● About this exercise
Which lines in the records below hold the word "apply"? Copy each of them.

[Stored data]
==============================

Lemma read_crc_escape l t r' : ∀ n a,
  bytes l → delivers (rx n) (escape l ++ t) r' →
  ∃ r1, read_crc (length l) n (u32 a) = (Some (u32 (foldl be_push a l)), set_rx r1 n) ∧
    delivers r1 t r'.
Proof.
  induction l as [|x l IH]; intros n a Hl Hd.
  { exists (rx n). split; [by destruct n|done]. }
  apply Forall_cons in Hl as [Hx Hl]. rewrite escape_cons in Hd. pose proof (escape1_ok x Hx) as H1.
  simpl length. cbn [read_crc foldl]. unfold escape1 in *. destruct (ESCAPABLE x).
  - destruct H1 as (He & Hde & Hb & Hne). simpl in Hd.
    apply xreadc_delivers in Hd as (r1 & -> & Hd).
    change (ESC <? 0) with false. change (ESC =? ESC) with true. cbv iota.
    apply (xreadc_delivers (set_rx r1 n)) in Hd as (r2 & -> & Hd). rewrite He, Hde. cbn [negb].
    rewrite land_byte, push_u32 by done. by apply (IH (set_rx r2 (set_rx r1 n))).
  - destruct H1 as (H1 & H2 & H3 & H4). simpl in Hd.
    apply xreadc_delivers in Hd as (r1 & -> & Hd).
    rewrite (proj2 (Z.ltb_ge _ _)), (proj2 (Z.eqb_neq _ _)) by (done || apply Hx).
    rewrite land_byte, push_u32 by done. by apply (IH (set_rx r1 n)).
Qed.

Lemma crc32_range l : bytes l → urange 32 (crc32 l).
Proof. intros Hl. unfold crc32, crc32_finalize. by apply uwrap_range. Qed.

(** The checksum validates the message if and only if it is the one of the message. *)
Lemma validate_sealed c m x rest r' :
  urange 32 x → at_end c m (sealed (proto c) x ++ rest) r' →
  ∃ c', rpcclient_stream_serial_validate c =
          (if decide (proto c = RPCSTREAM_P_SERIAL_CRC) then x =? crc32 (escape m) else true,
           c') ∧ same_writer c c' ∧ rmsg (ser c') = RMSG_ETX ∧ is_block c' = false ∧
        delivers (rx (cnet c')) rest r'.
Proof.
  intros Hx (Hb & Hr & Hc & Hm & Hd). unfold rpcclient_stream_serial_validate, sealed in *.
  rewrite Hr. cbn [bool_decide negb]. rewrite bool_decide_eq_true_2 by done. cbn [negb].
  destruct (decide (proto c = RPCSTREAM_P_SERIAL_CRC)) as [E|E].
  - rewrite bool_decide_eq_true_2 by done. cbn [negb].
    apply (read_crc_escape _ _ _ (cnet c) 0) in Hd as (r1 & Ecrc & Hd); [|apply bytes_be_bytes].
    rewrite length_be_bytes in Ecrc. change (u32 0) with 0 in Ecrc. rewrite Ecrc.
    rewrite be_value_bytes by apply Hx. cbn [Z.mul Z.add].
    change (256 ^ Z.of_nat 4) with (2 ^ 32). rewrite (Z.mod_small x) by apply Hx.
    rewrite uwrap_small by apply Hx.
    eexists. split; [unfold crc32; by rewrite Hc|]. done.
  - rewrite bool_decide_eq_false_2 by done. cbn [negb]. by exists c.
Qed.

==============================

● Solution to the exercise
  apply Forall_cons in Hl as [Hx Hl]. rewrite escape_cons in Hd. pose proof (escape1_ok x Hx) as H1.
    apply xreadc_delivers in Hd as (r1 & -> & Hd).
    apply (xreadc_delivers (set_rx r1 n)) in Hd as (r2 & -> & Hd). rewrite He, Hde. cbn [negb].
    rewrite land_byte, push_u32 by done. by apply (IH (set_rx r2 (set_rx r1 n))).
    apply xreadc_delivers in Hd as (r1 & -> & Hd).
    rewrite (proj2 (Z.ltb_ge _ _)), (proj2 (Z.eqb_neq _ _)) by (done || apply Hx).
    rewrite land_byte, push_u32 by done. by apply (IH (set_rx r1 n)).
Proof. intros Hl. unfold crc32, crc32_finalize. by apply uwrap_range. Qed.
    apply (read_crc_escape _ _ _ (cnet c) 0) in Hd as (r1 & Ecrc & Hd); [|apply bytes_be_bytes].
    rewrite be_value_bytes by apply Hx. cbn [Z.mul Z.add].
    change (256 ^ Z.of_nat 4) with (2 ^ 32). rewrite (Z.mod_small x) by apply Hx.
    rewrite uwrap_small by apply Hx.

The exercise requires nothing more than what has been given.